Savaş politikaları, aynı zamanda bir başka uygulamayı da beraberinde getiriyor. Savaş politikaları tecritle iç içe yürüyor. 2015’te çözüm süreci bittiğinde savaşı en ağır şekilde bu ülkenin merkezine yerleştiren iktidar, aynı zamanda İmralı’da da tecridi başlattı. Bunu iyi görelim.
Savaş politikalarıyla tecrit iç içedir. Savaş politikalarıyla tecrit aynı anlama geliyor. Tecrit savaş politikalarının derinleştirilmesinin sembolüdür. O nedenle diyoruz demokratik çözüm ve barış için tecrit kalkmalıdır. İmralı’daki tecrit mutlaka kalkmalıdır. Barış ve demokratik çözüm için hepimiz bu iradeyi ortaya koyuyoruz.

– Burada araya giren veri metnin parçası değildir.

(* ===== verification/Ack.v ===== *)
(** * Cumulative-ack durability watermark ([src/emit/pipeline/ack.rs])

    The collector turns out-of-order insert acknowledgements into a
    contiguous watermark.  [Ack] is the collector state machine, [Model] the
    full-history model the repository's own interleaving tests compare it
    with.  The producer side that registers and places seqs is [SeqAlloc] of
    [Outbox]. *)
From S2P Require Import Prelude Pos.

Module Ack.

(** [AckEvent]. *)
Inductive AckEvent : Type :=
| Register (seq commit_lsn : Z) (publish : bool)
| Placed (seq rows : Z)
| Acked (counts : list (Z * Z))
| Trailing (lsn : Z)
| Batch (evs : list AckEvent).

Inductive SeqFault := DoublePlaced | OverAcked.

(** [Progress]: placement and acks arrive in either order. *)
Record Progress := MkProgress { rows : option Z; acked : Z }.

Definition progress_default : Progress := MkProgress None 0.

(** [Progress::place]. *)
Definition place (p : Progress) (r : Z) : result SeqFault Progress :=
  if is_some (rows p) then Err DoublePlaced
  else if r <? acked p then Err OverAcked
  else Ok (MkProgress (Some r) (acked p)).

(** [Progress::ack]. *)
Definition ack (p : Progress) (n : Z) : result SeqFault Progress :=
  let a := uadd 64 (acked p) n in
  if (match rows p with Some r => r <? a | None => false end) then Err OverAcked
  else Ok (MkProgress (rows p) a).

(** [Progress::is_done]. *)
Definition is_done (p : Progress) : bool :=
  match rows p with Some r => r =? acked p | None => false end.

Record Seq := MkSeq { commit_lsn : Z; publishes : bool; progress : Progress }.

(** [IncompleteSeq] and [AckSnapshot], the stall diagnostics. *)
Record IncompleteSeq := MkIncomplete
  { inc_seq : Z; inc_commit_lsn : Z; inc_rows : option Z; inc_acked : Z }.

Record AckSnapshot := MkSnapshot
  { snap_registered : Z; snap_frontier : Z; oldest : option IncompleteSeq;
    trailing_held : Z; snap_wedged : Z; snap_late : Z }.

Definition snapshot_default : AckSnapshot := MkSnapshot 0 0 None 0 0 0.

(** What a protocol fault reports ([wedge]'s format string). *)
Inductive What := RegisteredTwice | PlacedTwice | AckedPastRows | Unregistered.
Inductive FatalMsg :=
| AckFault (what : What) (seq frontier registered : Z)
| OtherFault.

(** [Fatal::set] keeps the first message. *)
Definition fatal_set (f : option FatalMsg) (m : FatalMsg) : option FatalMsg :=
  match f with Some _ => f | None => Some m end.

(** [AckState]; the [Arc]/[watch] outputs are the values they hold. *)
Record AckState := MkState
  { seqs : gmap Z Seq;
    frontier : Z;
    registered : Z;
    watermark : Z;
    trailing : Z;
    emitter_ack : Pos.Monotone;
    frontier_cell : Pos.Monotone;
    wedged : Z;
    late : Z;
    probe : AckSnapshot;
    fatal : option FatalMsg }.

(** [AckState::new]; the shared ack cell starts at its resume seed, and the
    shared fatal slot at whatever another stage left there. *)
Definition new (ack0 : Z) (f0 : option FatalMsg) : AckState :=
  MkState ∅ 0 0 0 0 (Pos.new ack0) (Pos.new 0) 0 0 snapshot_default f0.

Definition set_seqs (s : AckState) (m : gmap Z Seq) : AckState :=
  MkState m (frontier s) (registered s) (watermark s) (trailing s) (emitter_ack s)
    (frontier_cell s) (wedged s) (late s) (probe s) (fatal s).

(** [wedge]: only the first fault reaches the fatal slot. *)
Definition wedge (s : AckState) (seq : Z) (what : What) : AckState :=
  let w := uadd 64 (wedged s) 1 in
  MkState (seqs s) (frontier s) (registered s) (watermark s) (trailing s) (emitter_ack s)
    (frontier_cell s) w (late s) (probe s)
    (if w =? 1 then fatal_set (fatal s) (AckFault what seq (frontier s) (registered s))
     else fatal s).

(** [absent]: benign below the frontier, a fault otherwise. *)
Definition absent (s : AckState) (seq : Z) : AckState :=
  if seq <? frontier s then
    MkState (seqs s) (frontier s) (registered s) (watermark s) (trailing s) (emitter_ack s)
      (frontier_cell s) (wedged s) (uadd 64 (late s) 1) (probe s) (fatal s)
  else wedge s seq Unregistered.

(** [open_seq]. *)
Definition open_seq (s : AckState) (seq lsn : Z) (pub : bool) : AckState :=
  if (seq <? frontier s) || is_some (seqs s !! seq) then wedge s seq RegisteredTwice
  else
    MkState (<[seq := MkSeq lsn pub progress_default]> (seqs s)) (frontier s)
      (Z.max (registered s) (uadd 64 seq 1)) (watermark s) (trailing s) (emitter_ack s)
      (frontier_cell s) (wedged s) (late s) (probe s) (fatal s).

(** [step]: run a [Progress] transition on a live seq. *)
Definition step (s : AckState) (seq : Z) (f : Progress -> result SeqFault Progress)
    : AckState :=
  match seqs s !! seq with
  | None => absent s seq
  | Some q =>
      match f (progress q) with
      | Ok p => set_seqs s (<[seq := MkSeq (commit_lsn q) (publishes q) p]> (seqs s))
      | Err DoublePlaced => wedge s seq PlacedTwice
      | Err OverAcked => wedge s seq AckedPastRows
      end
  end.

Definition step_acked (s : AckState) (c : Z * Z) : AckState :=
  step s (fst c) (fun p => ack p (snd c)).

Definition set_trailing (s : AckState) (lsn : Z) : AckState :=
  MkState (seqs s) (frontier s) (registered s) (watermark s) (Z.max (trailing s) lsn)
    (emitter_ack s) (frontier_cell s) (wedged s) (late s) (probe s) (fatal s).

(** [step_event]. *)
Fixpoint step_event (s : AckState) (ev : AckEvent) : AckState :=
  match ev with
  | Register seq lsn pub => open_seq s seq lsn pub
  | Placed seq r => step s seq (fun p => place p r)
  | Acked counts => fold_left step_acked counts s
  | Trailing lsn => set_trailing s lsn
  | Batch evs =>
      (fix go (s : AckState) (l : list AckEvent) : AckState :=
         match l with [] => s | e :: r => go (step_event s e) r end) s evs
  end.

Definition all_done (s : AckState) : bool := frontier s =? registered s.

Definition oldest_incomplete (s : AckState) : option IncompleteSeq :=
  if all_done s then None
  else
    let* q := seqs s !! frontier s in
    Some (MkIncomplete (frontier s) (commit_lsn q) (rows (progress q)) (acked (progress q))).

Definition snapshot (s : AckState) : AckSnapshot :=
  MkSnapshot (registered s) (frontier s) (oldest_incomplete s) (trailing s) (wedged s) (late s).

(** [AckSnapshot::all_done] and [stall_reason]. *)
Definition snapshot_all_done (s : AckSnapshot) : bool := negb (is_some (oldest s)).

Inductive StallReason := RowsNotPlaced | ClickhouseNotAcked.
Definition stall_reason (s : AckSnapshot) : option StallReason :=
  let* inc := oldest s in
  Some (match inc_rows inc with None => RowsNotPlaced | Some _ => ClickhouseNotAcked end).

(** One turn of [publish]'s [while let]: retire the frontier seq. *)
Definition retire (s : AckState) (q : Seq) : AckState :=
  MkState (delete (frontier s) (seqs s)) (uadd 64 (frontier s) 1) (registered s)
    (if publishes q then Z.max (watermark s) (commit_lsn q) else watermark s)
    (trailing s) (emitter_ack s) (frontier_cell s) (wedged s) (late s) (probe s) (fatal s).

(** [publish]'s scan.  Every turn removes a map entry, so the map's size is
    enough fuel ([scan_stops]). *)
Fixpoint scan (fuel : nat) (s : AckState) : AckState :=
  match fuel with
  | O => s
  | S fuel =>
      match seqs s !! frontier s with
      | None => s
      | Some q => if is_done (progress q) then scan fuel (retire s q) else s
      end
  end.

(** [publish]: the scan, then the outputs. *)
Definition publish (s0 : AckState) : AckState :=
  let s := scan (size (seqs s0)) s0 in
  let a := if all_done s then Z.max (watermark s) (trailing s) else watermark s in
  MkState (seqs s) (frontier s) (registered s) (watermark s) (trailing s)
    (fst (Pos.join (emitter_ack s) a)) (fst (Pos.join (frontier_cell s) (frontier s)))
    (wedged s) (late s) (snapshot s) (fatal s).

(** [AckState::apply], and the actor loop over received events. *)
Definition apply (s : AckState) (ev : AckEvent) : AckState := publish (step_event s ev).

Definition collect (s : AckState) (evs : list AckEvent) : AckState := fold_left apply evs s.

Bizler Newroz’a merhaba derken, savaş politikalarına da hayır diyoruz. Sömürüye, talana yalana hayır diyoruz. Yeni bir ülke yeni bir yaşam kurmayı savunuyoruz. O nedenle Newroz’a merhaba, AKP-MHP iktidarına da elveda. Hep birlikte göndereceğiz onları.

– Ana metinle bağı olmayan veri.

Lemma step_header_ok w p w' o :
  WF w -> Headed w -> pending w = Some p -> p_total_len p = None ->
  step_header w p = (w', o) -> StepOk w w' o.
Proof.
  intros HW HH Hp Ht. unfold step_header.
  destruct (wf_pending _ HW _ Hp) as [HA HT]. unfold TotalOk in HT. rewrite Ht in HT.
  pose proof (pending_at_pos _ _ _ HA) as Hpos.
  assert (Hu : usub 64 X_LOG_RECORD_HEADER_SIZE (p_accumulated_len p) = 24 - p_accumulated_len p).
  { unfold usub, X_LOG_RECORD_HEADER_SIZE. apply wrap_small. unfold fits. lia. }
  rewrite Hu. destruct (take_now_bounds w (24 - p_accumulated_len p) HW ltac:(lia))
    as ([Hn Hn'] & Hpage & Hbuf).
  set (n := take_now w _) in *. pose proof (wf_pc _ HW).
  destruct (absorb_at _ _ _ n HA Hn Hbuf) as (HA' & Ea & Et). rewrite Ht in Et.
  set (p' := if 0 <? n then _ else _).
  assert (HP' : PendingOk (buf w) (page_cursor w + n) p' /\
    (0 < n -> header_need (Some p') < 24 - p_accumulated_len p)).
  { unfold p'. destruct (Z.ltb_spec 0 n) as [H0|H0].
    - split; [apply resolve_ok; auto; lia|]. intros _. simpl. unfold try_resolve_total_len.
      rewrite Et. simpl. destruct (_ <? _); simpl; rewrite ?Et, ?Ea; lia.
    - split; [|lia]. split; [done|]. unfold TotalOk. rewrite Et, Ea. lia. }
  destruct HP' as [HP' HN].
  assert (HW' : WF (set_pending (set_page_cursor w (page_cursor w + n)) (Some p')))
    by (apply move_wf; [done|done|lia|by intros q [= <-]]).
  destruct (fully_loaded _) eqn:EF; [|destruct (Z.eqb_spec n 0)]; intros [= <- <-].
  - split; [done| |intros r [= <-]; by eapply complete_ok|done].
    by apply (move_wf w (page_cursor w + n) None HW HH); [lia|].
  - by split.
  - split; [done|done|done|]. intros _. unfold work. rewrite Hp. cbn [buf page_start pending set_pending set_page_cursor].
    specialize (HN ltac:(lia)). unfold header_need at 2. rewrite Ht. lia.
Qed.

Lemma align_in_page ps pc :
  ps mod PAGE_SIZE = 0 -> ps <= pc <= ps + PAGE_SIZE -> pc <= align_up pc 8 <= ps + PAGE_SIZE.
Proof.
  intros Hm Hpc. unfold PAGE_SIZE in *. pose proof (align_up_8_bounds pc).
  pose proof (align_up_8_mod pc). split; [lia|].
  rewrite align_up_8 in *. pose proof (Z.div_mod ps 8192 ltac:(lia)).
  pose proof (Z.div_mod (pc + 7) 8 ltac:(lia)). pose proof (Z.mod_pos_bound (pc + 7) 8). lia.
Qed.

(** One-range pending records that [try_read_record] opens. *)
Lemma open_pending_ok b pc n t magic :
  0 <= pc -> 0 < n -> pc + n <= zlen b ->
  match t with None => n < 24 | Some t => 24 <= n /\ t = u32_at b pc end ->
  PendingOk b (pc + n) (MkPending pc t [(pc, n)] n magic).
Proof.
  intros H0 Hn Hb Ht. split.
  - split; simpl; eauto; [repeat split; lia..|]. unfold ranges_len. simpl. lia.
  - unfold TotalOk. simpl. destruct t; [|done]. destruct Ht as [Ht ->]. split; [done|].
    unfold u32_at, gather, range_bytes, sub. simpl. rewrite app_nil_r, ztake_ztake. do 2 f_equal. lia.
Qed.

Lemma fresh_record_ok b pc n magic :
  0 <= pc -> 24 <= n -> pc + n <= zlen b -> u32_at b pc = n ->
  CompletedOk b (MkCompleted None [(pc, n)] pc magic).
Proof.
  intros H0 Hn Hb Ht. assert (E : ranges_len [(pc, n)] = n) by (unfold ranges_len; simpl; lia).
  split; cbn [byte_ranges start_offset]; eauto; [simpl; lia| | |lia].
  - unfold logical_bytes, gather. simpl. by rewrite app_nil_r.
  - rewrite E. etransitivity; [symmetry; exact Ht|]. unfold u32_at, gather, range_bytes, sub. simpl.
    rewrite app_nil_r, zdrop_0, ztake_ztake. do 2 f_equal. lia.
Qed.

Record ReadOk (w w' : StreamingWalker) (r : option CompletedRecord) : Prop := mkReadOk
  { ro_buf : buf w' = buf w;
    ro_page : page_start w' = page_start w;
    ro_wf : WF w';
    ro_record : forall c, r = Some c -> CompletedOk (buf w) c;
    ro_need : header_need (pending w') <= 24 }.

(** The four ways [try_read_record] leaves the walker. *)
Lemma read_stay w pc c :
  WF w -> Headed w -> pending w = None -> page_start w <= pc <= page_start w + PAGE_SIZE ->
  (forall r, c = Some r -> CompletedOk (buf w) r) -> ReadOk w (set_page_cursor w pc) c.
Proof.
  intros HW HH Hp Hpc Hc. pose proof (move_wf w pc None HW HH Hpc ltac:(done)) as M.
  split; auto; [|simpl; rewrite Hp; simpl; lia].
  destruct w; simpl in *. by rewrite Hp.
Qed.

Lemma read_done w w' : ReadOk w w' None -> ReadOk w (set_done w') None.
Proof. intros [H1 H2 [] H4 H5]. split; auto. by split. Qed.

Lemma read_open w p :
  WF w -> Headed w -> PendingOk (buf w) (page_start w + PAGE_SIZE) p ->
  forall pc, ReadOk w (set_page_cursor (set_pending (set_page_cursor w pc) (Some p))
    (page_start w + PAGE_SIZE)) None.
Proof.
  intros HW HH HP pc. pose proof (wf_pc _ HW).
  split; auto; [|done|].
  - exact (move_wf w (page_start w + PAGE_SIZE) (Some p) HW HH ltac:(unfold PAGE_SIZE in *; lia)
             ltac:(by intros q [= <-])).
  - destruct HP as [HA _]. pose proof (pending_at_pos _ _ _ HA). simpl.
    destruct (p_total_len p); lia.
Qed.

Lemma try_read_record_ok w :
  WF w -> Headed w -> pending w = None ->
  match try_read_record w with
  | Ok (w', r) => ReadOk w w' r
  | Err (w', _) => ReadOk w w' None
  end.
Proof.
  intros HW HH Hp. unfold try_read_record.
  destruct (wf_page _ HW) as [Hps Hm]. pose proof (wf_pc _ HW) as Hpc.
  destruct (align_in_page _ _ Hm Hpc) as [Ha1 Ha2]. change X_LOG_RECORD_ALIGNMENT with 8.
  set (pc := align_up _ 8) in *.
  assert (HS : ReadOk w (set_page_cursor w pc) None) by (apply read_stay; auto; [lia|done]).
  destruct (Z.leb_spec (page_start w + PAGE_SIZE) pc) as [|Hin]; [done|].
  unfold sat_sub, X_LOG_RECORD_HEADER_SIZE. cbn [buf set_page_cursor page_magic].
  destruct (Z.eqb_spec (Z.max 0 (zlen (buf w) - pc)) 0) as [|Hav]; [done|].
  destruct (Z.ltb_spec (page_start w + PAGE_SIZE - pc) 24) as [Hsm|Hbig].
  - destruct (Z.ltb_spec (Z.max 0 (zlen (buf w) - pc)) (page_start w + PAGE_SIZE - pc)); [done|].
    destruct (all_zero _); [by apply read_done|]. apply read_open; [done|done|].
    replace (pc + (page_start w + PAGE_SIZE - pc) - pc) with (page_start w + PAGE_SIZE - pc) by lia.
    set (n := page_start w + PAGE_SIZE - pc) in *.
    replace (page_start w + PAGE_SIZE) with (pc + n) by lia. apply open_pending_ok; lia.
  - destruct (Z.ltb_spec (Z.max 0 (zlen (buf w) - pc)) 4); [done|].
    set (total := u32_at (buf w) pc).
    destruct (Z.eqb_spec total 0).
    { destruct (_ <? _); [done|]. destruct (all_zero _); [by apply read_done|done]. }
    destruct (Z.ltb_spec total 24); [done|].
    destruct (Z.ltb_spec (Z.max 0 (zlen (buf w) - pc)) (Z.min total (page_start w + PAGE_SIZE - pc)));
      [done|].
    destruct (Z.eqb_spec (Z.min total (page_start w + PAGE_SIZE - pc)) total) as [E|E].
    + rewrite E. change (set_page_cursor (set_page_cursor w pc) (pc + total)) with
        (set_page_cursor w (pc + total)).
      apply read_stay; auto; [lia|]. intros r [= <-]. apply fresh_record_ok; try lia; done.
    + apply read_open; [done|done|]. rewrite Z.min_r by lia.
      replace (page_start w + PAGE_SIZE) with (pc + (page_start w + PAGE_SIZE - pc)) at 1 by lia.
      apply open_pending_ok; try lia.
Qed.

Lemma step_fresh_ok w w' o :
  WF w -> Headed w -> pending w = None ->
  step_fresh w = (w', o) -> StepOk w w' o.
Proof.
  intros HW HH Hp. unfold step_fresh. pose proof (try_read_record_ok w HW HH Hp) as H.
  pose proof (headed_in_buf _ HW HH) as Hle.
  destruct (try_read_record w) as [[w1 [r|]]|[w1 e]]; destruct H as [Hb Hps HW1 Hc Hn].
  - intros [= <- <-]. split; auto; [|done]. intros r' [= <-]. auto.
  - destruct (done_in_segment w1); [by intros [= <- <-]; split|].
    destruct (_ <=? _); intros [= <- <-]; [|by split].
    split; auto; [by apply advance_wf; [done|congruence]|done|].
    intros _. unfold work. simpl. rewrite Hp, Hb, Hps. unfold PAGE_SIZE. simpl. lia.
  - intros [= <- <-]. split; auto; [|done|done]. destruct HW1; by split.
Qed.

Lemma page_header_ok w w' b :
  WF w -> page_magic w = 0 -> try_read_page_header w = Ok (w', b) ->
  buf w' = buf w /\ page_start w' = page_start w /\ pending w' = pending w /\
  (b = true -> WF w' /\ Headed w') /\ (b = false -> w' = w).
Proof.
  intros HW Hmg. unfold try_read_page_header.
  destruct (parse_page_header (buf w) (page_start w)) as [[| | |magic ds rem]|] eqn:E; try done.
  1,2: by intros [= <- <-].
  - intros [= <- <-]. simpl. do 3 (split; [done|]). split; [|done]. intros _.
    split; [destruct HW; by split|by right].
  - intros [= <- <-]. simpl. do 3 (split; [done|]). split; [|done]. intros _.
    pose proof (parse_valid _ _ _ _ _ E) as (Hds & Hmgc & Hl).
    assert (Hmn : magic <> 0) by (unfold XLP_PAGE_MAGIC_PG15 in *; lia).
    split; [|by left]. destruct HW as [Hb [Hps Hm] Hpc _ Hf Hz HP].
    assert (Hpc0 : is_Some (pending w) -> page_cursor w = page_start w)
      by (intros Hs; destruct (Hz Hmg Hs); congruence).
    set (pc' := if _ && _ then _ else ds).
    assert (Hpc' : page_start w <= pc' <= page_start w + PAGE_SIZE).
    { unfold pc'. destruct (Z.ltb_spec 0 rem); simpl; [|unfold PAGE_SIZE; lia].
      destruct (negb _); [|unfold PAGE_SIZE; lia].
      destruct (Z.leb_spec (page_start w + PAGE_SIZE - ds) rem); [unfold PAGE_SIZE; lia|].
      pose proof (align_in_page (page_start w) (ds + Z.min rem (page_start w + PAGE_SIZE - ds)) Hm).
      unfold X_LOG_RECORD_ALIGNMENT, PAGE_SIZE in *. lia. }
    split; simpl; auto; [lia|done|]. intros p Hp. destruct (HP p Hp) as [HA HT].
    split; [|done]. eapply pending_at_mono; [done|]. rewrite Hpc0; [lia|]. by rewrite Hp.
Qed.

Lemma step_body_ok w w' o :
  WF w -> Headed w -> step_body w = (w', o) -> StepOk w w' o.
Proof.
  intros HW HH. unfold step_body. destruct (pending w) as [p|] eqn:Ep.
  - destruct (p_total_len p) as [t|] eqn:Et; [by apply step_known_ok|by apply step_header_ok].
  - by apply step_fresh_ok.
Qed.

Lemma step_ok w w' o : WF w -> step w = (w', o) -> StepOk w w' o.
Proof.
  intros HW. unfold step. destruct (Z.eqb_spec (page_magic w) 0) as [Hm|Hm].
  2:{ apply step_body_ok; [done|by left]. }
  destruct (try_read_page_header w) as [[w1 [|]]|e] eqn:E.
  - destruct (page_header_ok _ _ _ HW Hm E) as (Hb & Hps & Hp & Hw & _).
    destruct (Hw eq_refl) as [HW1 HH1]. intros [H1 H2 H3 H4]%step_body_ok; [|done|done].
    split; [congruence|done|by rewrite <- Hb|]. intros Ho. specialize (H4 Ho).
    unfold work in *. rewrite Hb, Hps, Hp in H4. done.
  - destruct (page_header_ok _ _ _ HW Hm E) as (_ & _ & _ & _ & Hw).
    intros [= <- <-]. rewrite (Hw eq_refl). by split.
  - intros [= <- <-]. split; auto; [|done|done]. destruct HW; by split.
Qed.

Bu meydanlardaki halkın güçlü direnişi ve duruşuyla, kararlı yürüyüşüyle kurduğumuz ittifaklarla yeni yaşamı mutlaka inşa edeceğiz. Emek ve Özgürlük İttifakı, Kurdî İtitfaklar, Kurdi partilerle yaptığımız ittifaklar, bütün ülkenin ezilenleri, sömürülenleriyle kurduğumuz ittifaklar, kadınların ve gençlerin öncülüğünde yürüttüğümüz mücadele mutlaka başarıya ulaşacaktır. Bundan hiç şüpheniz olmasın. Bu iktidarı göndereceğiz, bu düzeni mutlaka değiştireceğiz.

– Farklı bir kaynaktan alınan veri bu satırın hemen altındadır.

Lemma gather_offs b rs lo :
  0 <= lo -> ranges_in lo rs (zlen b) -> gather b rs = map (byte_at b) (offs rs).
Proof.
  unfold gather, offs. revert lo. induction rs as [|[o l] rs IH]; intros lo H0 H; [done|].
  destruct H as (H1 & H2 & H3). pose proof (ranges_in_le _ _ _ H3). simpl. rewrite map_app. f_equal.
  - apply range_bytes_offs; lia.
  - apply (IH (o + l)); [lia|done].
Qed.

(** Two takes in a row cover what one take does. *)
Lemma absorb_twice p pc n m :
  0 <= n -> 0 <= m -> pending_eq (absorb (absorb p pc n) (pc + n) m) (absorb p pc (n + m)).
Proof.
  intros Hn Hm. unfold absorb.
  destruct (Z.ltb_spec 0 n), (Z.ltb_spec 0 m), (Z.ltb_spec 0 (n + m)); try lia; simpl.
  - repeat split; simpl; [|lia]. rewrite !offs_app, <- app_assoc. f_equal.
    unfold offs. simpl. rewrite !app_nil_r. symmetry. apply seqZ_app; lia.
  - replace m with 0 by lia. by rewrite Z.add_0_r.
  - replace n with 0 by lia. by rewrite Z.add_0_r, Z.add_0_l.
  - done.
Qed.

Lemma absorb_cong p q pc n : pending_eq p q -> pending_eq (absorb p pc n) (absorb q pc n).
Proof.
  intros (H1 & H2 & H3 & H4 & H5). unfold absorb. destruct (0 <? n); [|done].
  repeat split; simpl; auto; [|lia]. rewrite !offs_app. congruence.
Qed.

Lemma loaded_cong p q : pending_eq p q -> fully_loaded p = fully_loaded q.
Proof. intros (H1 & H2 & H3 & H4 & H5). unfold fully_loaded. by rewrite H2, H4. Qed.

“Bu ülkede büyük barışın güvencesi bizleriz”
Evet çok kalmadı. 14 Mayıs’ta sandıklarda, bu güçlü ittifaklarla yeni bir başlangıcın güçlü sonuçlarını çıkaracağız. Bu sandıklara savaş iktidarını sömürü ve talan iktidarını gömeceğiz. buradan değişimin, dönüşümün, barışın ve özgürlüğün gücünü ve güvencesini çıkaracağız. Bu ülkede demokratik dönüşümün de büyük barışın da güvencesi bizleriz, sizlersiniz. Sizlerin kararlı duruşu ve yürüyüşüdür. Başaracağız, mutlaka başaracağız.
Yürüdüğümüz yol üçüncü yoldur. Yeni yaşamın yolu üçüncü yoldur. Bu yol demokratik cumhuriyete çıkıyor. Demokratik cumhuriyeti birlikte inşa edeceğiz. O zamanlar yakındır. Ve çanlar bu iktidar için çalıyor. Evet halaylar, zılgıtlar, şarkılar ve ağıtlarla da olsa yeni yaşamı müjdeliyor. Acımız büyük ama umudumuz da çok büyük. Ama kararlılığımız da çok yüksek. O nedenle tekrar tekrar söylüyoruz. Mutlaka başaracağız. Eşit, özgür, barış içinde bir yaşamı mutlaka kuracağız.
Yaşamı yeniden inşa edeceğiz. bu toprakların bütün dillerinin ortaklığıyla yeni bir dil kuruyoruz. Yeni bir ruh yaratıyoruz. Bu yeni dil ve bu yeni ruh mücadelemizin kaynağıdır. Newroz ateşi gibi yüreğimizi ve yolumuzu aydınlatıyor. Biliyoruz ki, yeni bir dil olmadan, yeni bir dünya ve yeni bir yaşam kurulamaz. O nedenle, yeni dili de yeni yaşamı da kuracağız. Büyük barışı da bu ülkeye mutlaka ama mutlaka getireceğiz.”